How conventional printers can ride the $4.9 Billion wave of Printed Intelligence
You’ve spent decades mastering ink on paper beautiful boxes, flexible packaging, glossy labels. But the substrate is changing. It’s no longer just about paper and film; it’s about flexible circuits, biosensors, and smart wearables.
Welcome to the world of Printed Electronics. And for the savvy Indian packaging printer, this isn’t science fiction it’s the most logical and lucrative business adjacency you’ll see in this decade.
Why India? Why Now?
The Indian government is on a spending spree to build a local electronics ecosystem. Just last month, the Centre cleared projects worth Rs. 5,532 crore to manufacture components we currently import. They are building the infrastructure for PCBs, laminates, and films.
The demand is exploding because:
Healthcare needs “Make in India”
From glucose test strips to wearable ECG monitors, diagnostics need cheap, disposable sensors. Who prints cheap, disposable items? You do.
Automotive goes Electric
Every new EV in Tamil Nadu or Maharashtra needs battery heaters, interior lighting films, and pressure sensors.
IoT is Everywhere
Smart packaging and connected labels require printed antennas.
The “Adjacency” Advantage
Switching to a silicon chip fab would cost you billions. Switching to Flexible Hybrid Electronics costs a fraction of that.
Why?
Because you already understand the physics of putting wet ink on a roll of material.
The difference?
Instead of printing pretty colors, you’ll be printing conductive traces using silver or graphene inks.
Take the example of Naxnova Technologies.
They recently launched India’s first Flexible Printed Electronics R&D centre. They are taking their legacy in manufacturing and applying it to “smart surfaces” for automotive and aerospace. If they can do it, so can you.

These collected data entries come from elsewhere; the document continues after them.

Lemma std_encode_bytes b : bytes_ok b → bytes_ok (std_encode b).
Proof.
  intros Hb. apply Forall_fmap. pose proof (b64_encode_alphabet b Hb) as Ha.
  eapply Forall_impl; [exact Ha|]. intros c Hc. unfold compose, byte_ok, b64_alphabet, std_char in *.
  zcase; lia.
Qed.

Definition params_text : bytes := bytes_of_string "m=65536,t=2,p=1".

Definition derived (salt : bytes) (password : string) : bytes :=
  IDKey (bytes_of_string password) salt defTime defMemory defThreads keyLen.

Definition phc_fields (salt key : bytes) : list bytes :=
  [[]; bytes_of_string "argon2id"; bytes_of_string "v=19"; params_text; std_encode salt; std_encode key].

Lemma Hash_text salt password :
  Hash IDKey (Some salt) password =
  Ok (string_of_bytes (join (phc_fields salt (derived salt password)) [36])).
Proof. reflexivity. Qed.

Lemma phc_fields_ok salt key : bytes_ok salt → bytes_ok key →
  Forall (λ f, (36 ∉ f) ∧ bytes_ok f) (phc_fields salt key).
Proof.
  intros Hs Hk. unfold phc_fields.
  repeat apply Forall_cons_2; try (split; [by apply std_no_dollar|by apply std_encode_bytes]);
    try apply Forall_nil_2; split; try apply bytes_of_string_ok; try apply Forall_nil_2;
    by apply (bool_decide_eq_true (36 ∉ _)).
Qed.

Lemma bytes_ok_join l c : byte_ok c → Forall bytes_ok l → bytes_ok (join l [c]).
Proof.
  intros Hc H. induction H as [|f l Hf Hl IH]; [apply Forall_nil_2|].
  destruct l as [|g l]; [done|]. change (join (f :: g :: l) [c]) with (f ++ [c] ++ join (g :: l) [c]).
  rewrite !Forall_app. split; [done|]. split; [|done]. by apply Forall_cons_2, Forall_nil_2.
Qed.

Lemma decode_fields salt key : bytes_ok salt → bytes_ok key →
  decode (string_of_bytes (join (phc_fields salt key) [36])) =
  Ok (MkPhc defMemory defTime defThreads salt key).
Proof.
  intros Hs Hk. pose proof (phc_fields_ok salt key Hs Hk) as Hf. unfold decode.
  rewrite bytes_of_string_of_bytes.
  2: { apply bytes_ok_join; [done|]. eapply Forall_impl; [exact Hf|]. by intros f []. }
  rewrite split_join; [|done|]. 2: { eapply Forall_impl; [exact Hf|]. by intros f []. }
  unfold phc_fields. rewrite !std_decode_encode by done. reflexivity.
Qed.

(** A password is accepted exactly when it derives the stored key. *)
Lemma verify_Hash salt password password' h : bytes_ok salt →
  Hash IDKey (Some salt) password = Ok h →
  verify_hash IDKey password' h = Ok (bool_decide (derived salt password' = derived salt password)).
Proof.
  rewrite Hash_text. intros Hs H. assert (h = string_of_bytes
    (join (phc_fields salt (derived salt password)) [36])) as -> by congruence.
  unfold verify_hash. rewrite decode_fields by (try apply IDKey_bytes; done).
  cbn [p_salt p_t p_m p_p p_key]. assert (zlen (derived salt password) = keyLen) as -> by (by apply IDKey_length). reflexivity.
Qed.
End Argon2.

(** ** Lookups of one credential *)

(** What a reading operation returns: the row's value, nothing, or a fault. *)
Definition answers {A} (m : MD (option A)) (valid : db → A → Prop) : Prop := ∀ d fs,
  ∃ r fs', m d fs = (r, d, fs') ∧
    match r with
    | Ok (Some a) => valid d a
    | _ => True
    end ∧
    (fs = [] → tables_ok d → ∀ a, valid d a → r = Ok (Some a)).

Definition token_valid (now : Z) (raw : string) (d : db) (t : Token) : Prop :=
  ∃ tid secret id r, ParseToken raw = Some (tid, secret) ∧ api_tokens d !! id = Some r ∧
    k_token_id r = tid ∧ k_disabled r = None ∧ k_secret_hash r = hashSecret secret ∧
    expired now (k_expires_at r) = false ∧ t = scanToken id r.
(** The routes, as registered. *)
Definition login_route body rnd : handler := IPRateLimit (login body rnd).
Definition logout_route : handler := IPRateLimit (Auth IDKey slots logout).
Definition mint_route body rid rsecret : handler :=
  IPRateLimit (Auth IDKey slots (RequireAdmin (mint body rid rsecret))).
Definition list_route : handler := IPRateLimit (Auth IDKey slots (RequireAdmin list_tokens)).
Definition revoke_route path_id : handler := IPRateLimit (Auth IDKey slots (RequireAdmin (revoke path_id))).
End Handlers.

(** ** The bootstrap commands *)

(** The exit code, with what is printed. *)
Definition createApiToken (now : Z) (tty : bool) (rid rsecret : option bytes) (label : string)
    (scopes : list string) (expiresIn : Z) : MD (Z * option (string * Token)) :=
  if negb tty then mret (3, None)
  else
    let expires := if 0 <? expiresIn then Some (now + expiresIn) else None in
    res ← attempt (CreateToken now rid rsecret label scopes expires None);
    match res with
    | Err ErrUnknownScope => mret (2, None)
    | Err _ => mret (1, None)
    | Ok (plaintext, tok) =>
        _ ← attempt (Write now (MkEntry "cli" "" "token.mint" (TokenID tok) "" true));
        mret (0, Some (plaintext, tok))
    end.

Definition splitScopes (csv : string) : list string :=
  List.filter (λ s, negb (bool_decide (s = ""%string)))
    ((λ b, string_of_bytes (TrimSpace b)) <$> split (bytes_of_string csv) [44]).

(** [pw] and [confirm]: the two prompts, [None] where reading fails. *)
Definition createUser (IDKey : bytes → bytes → Z → Z → Z → Z → bytes) (now : Z) (tty : bool)
    (pw confirm : option string) (salt : option bytes) (username : string) (isAdmin : bool)
    : MD (Z * option User) :=
  if negb tty then mret (3, None)
  else match pw with
  | None => mret (1, None)
  | Some pw =>
      if bool_decide (pw = ""%string) then mret (2, None)
      else match confirm with
      | None => mret (1, None)
      | Some confirm =>
          if negb (bool_decide (pw = confirm)) then mret (2, None)
          else
            u ← attempt (CreateUser IDKey now salt username pw isAdmin);
            mret (match u with Ok u => (0, Some u) | Err _ => (1, None) end)
      end
  end.

(** ** A session, from the login to its end *)

Lemma insert_session_ok id r d sess d' : insert_session id r d = (Ok sess, d') →
  sess = scanSession r ∧ is_Some (admin_users d !! s_user_id r) ∧
  d' = with_sessions (<[id := r]>) d.
Proof.
  unfold insert_session. case_bool_decide; [done|]. case_bool_decide as Hu; [done|].
  intros [= <- <-]. split; [done|]. split; [|done]. by destruct (admin_users d !! _).
Qed.

Lemma CreateSession_ok now raw uid ttl d fs secret sess d' fs' :
  CreateSession now (Some raw) uid ttl d fs = (Ok (secret, sess), d', fs') →
  let row := MkSessionRow uid (timestamptz now) (timestamptz (now + ttl)) (timestamptz now) in
  secret = string_of_bytes (b64_encode raw) ∧ sess = scanSession row ∧
  is_Some (admin_users d !! uid) ∧ d' = with_sessions (<[hashSecret secret := row]>) d.
Proof.
  unfold CreateSession. cbn [randString]. set (sec := string_of_bytes _).
  intros [(e & _ & [=])|(s & d1 & fs1 & H & Hr)]%bind_inv. apply stmt_inv in H as [[[=] _]|H].
  apply insert_session_ok in H as (-> & Hu & ->). unfold mret, M_ret in Hr.
  assert (secret = sec ∧ sess = _ ∧ d' = _) as (-> & -> & ->)
    by (split_and!; [exact (eq_sym (f_equal (λ x, match x.1.1 with Ok (p, _) => p | Err _ => secret end) Hr))|
        exact (eq_sym (f_equal (λ x, match x.1.1 with Ok (_, t) => t | Err _ => sess end) Hr))|
        exact (eq_sym (f_equal (λ x, x.1.2) Hr))]).
  done.
Qed.

(** The tables after a login: the new session row, and the trail. *)
Record logged_in (p p' : proc) (secret : string) (row : session_row) : Prop := {
  li_sessions : admin_sessions (p_db p') = <[hashSecret secret := row]> (admin_sessions (p_db p));
  li_users : admin_users (p_db p') = admin_users (p_db p);
  li_tokens : api_tokens (p_db p') = api_tokens (p_db p);
  li_keys : operator_keys (p_db p') = operator_keys (p_db p) }.

(** The principal of a session of that account. *)
Definition session_principal (uid : Z) (row : user_row) : Principal :=
  MkPrincipal KindSession (format_int uid) (u_username row) implicitFullScopes (u_is_admin row).

Lemma ResolveSession_nil now secret d :
  ResolveSession now secret d [] =
    (Ok (row ← admin_sessions d !! hashSecret secret;
         if s_expires_at row <=? now then None else Some (scanSession row)), d, []).
Proof.
  unfold ResolveSession, attempt, query, stmt, mbind, M_bind, mret, M_ret.
  by destruct (admin_sessions d !! hashSecret secret).
Qed.

Lemma GetByID_nil id d :
  GetByID id d [] = (match admin_users d !! id with Some u => Ok (scanUser id u) | None => Err ErrNotFound end, d, []).
Proof. done. Qed.

Lemma resolveSession_nil now secret p row urow :
  admin_sessions (p_db p) !! hashSecret secret = Some row →
  admin_users (p_db p) !! s_user_id row = Some urow → u_disabled urow = None →
  resolveSession now secret p [] =
    (Ok (if s_expires_at row <=? now then None else Some (session_principal (s_user_id row) urow)), p, []).
Proof.
  intros Hs Hu Hd. unfold resolveSession, on_db, zoom, mbind at 1, M_bind.
  rewrite ResolveSession_nil, Hs, set_db_id. cbn [mbind option_bind].
  destruct (s_expires_at row <=? now); [done|].
  unfold attempt, zoom, mbind, M_bind. rewrite GetByID_nil. cbn [sUserID scanSession].
  rewrite Hu, set_db_id. cbn [uDisabledAt scanUser]. by rewrite Hd.
Qed.

(** What a request that carries only the cookie meets. *)
Lemma auth_with_cookie IDKey slots next r p secret row urow :
  bearer r = None → hasBasicScheme r = false → Cookie r = Some secret → secret ≠ ""%string →
  csrf_missing r = false →
  admin_sessions (p_db p) !! hashSecret secret = Some row →
  admin_users (p_db p) !! s_user_id row = Some urow → u_disabled urow = None →
  Auth IDKey slots next r no_ctx p [] =
    (if s_expires_at row <=? Now r then (Ok (unauthorized r), p, [])
     else admitPrincipal next r no_ctx (session_principal (s_user_id row) urow) p []).
Proof.
  intros Hb Hbas Hc Hne Hcs Hs Hu Hd. unfold Auth. rewrite Hb, Hbas, Hc, bool_decide_eq_false_2 by done.
  unfold auth_session, attempt, mbind, M_bind. rewrite (resolveSession_nil _ _ _ row urow) by done.
  destruct (s_expires_at row <=? Now r); [done|]. by rewrite Hcs.
Qed.

Lemma auth_without_session IDKey slots next r p secret :
  bearer r = None → hasBasicScheme r = false → Cookie r = Some secret → secret ≠ ""%string →
  admin_sessions (p_db p) !! hashSecret secret = None →
  Auth IDKey slots next r no_ctx p [] = (Ok (unauthorized r), p, []).
Proof.
  intros Hb Hbas Hc Hne Hs. unfold Auth. rewrite Hb, Hbas, Hc, bool_decide_eq_false_2 by done.
  unfold auth_session, attempt, resolveSession, on_db, zoom, mbind, M_bind.
  by rewrite ResolveSession_nil, Hs, set_db_id.
Qed.

Section Lifecycle.
Context (IDKey : bytes → bytes → Z → Z → Z → Z → bytes) (slots ttl : Z).

Definition session_row_of (r : request) (uid : Z) : session_row :=
  MkSessionRow uid (timestamptz (Now r)) (timestamptz (Now r + ttl)) (timestamptz (Now r)).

How to Make the Leap (Without Falling)
As a consultant working with printers, I break this transition down into three hard-nosed business moves:
1. Don’t Reinvent the Wheel buy the Technology (via JV)
Look at what Syrma SGS just did. They didn’t spend 20 years trying to figure out Korean manufacturing secrets. They formed an Rs. 1,800 crore Joint Venture with Shinhyup Electronics.
The Indian Partner (You) handles land, labor, regulatory clearance, and understanding of the domestic market.
The Foreign Partner brings the patents, the chemical formulas, and the know-how to print circuits that actually work.
For a mid-sized packaging printer, a JV is the fastest way to acquire Tier-1 technology.
2. Move to Where the Money Is
States are fighting for electronics manufacturers.
Andhra Pradesh just offered Syrma SGS 75% land subsidy to set up a PCB facility.
Tamil Nadu is building entire clusters around Thoothukudi for component manufacturing.
Your consulting job is to shop your client’s project to the highest-bidding state.
3. Pick Your Niche (Don’t boil the ocean)
The market is vast, but you need to start somewhere:
For Healthcare
Start with disposable biosensors. The volume is high, and the unit economics work well for high-speed printing.
For Automotive
Look at printed temperature sensors for EV battery packs.
For Diagnostics
Explore microfluidic layers for lab-on-chip devices.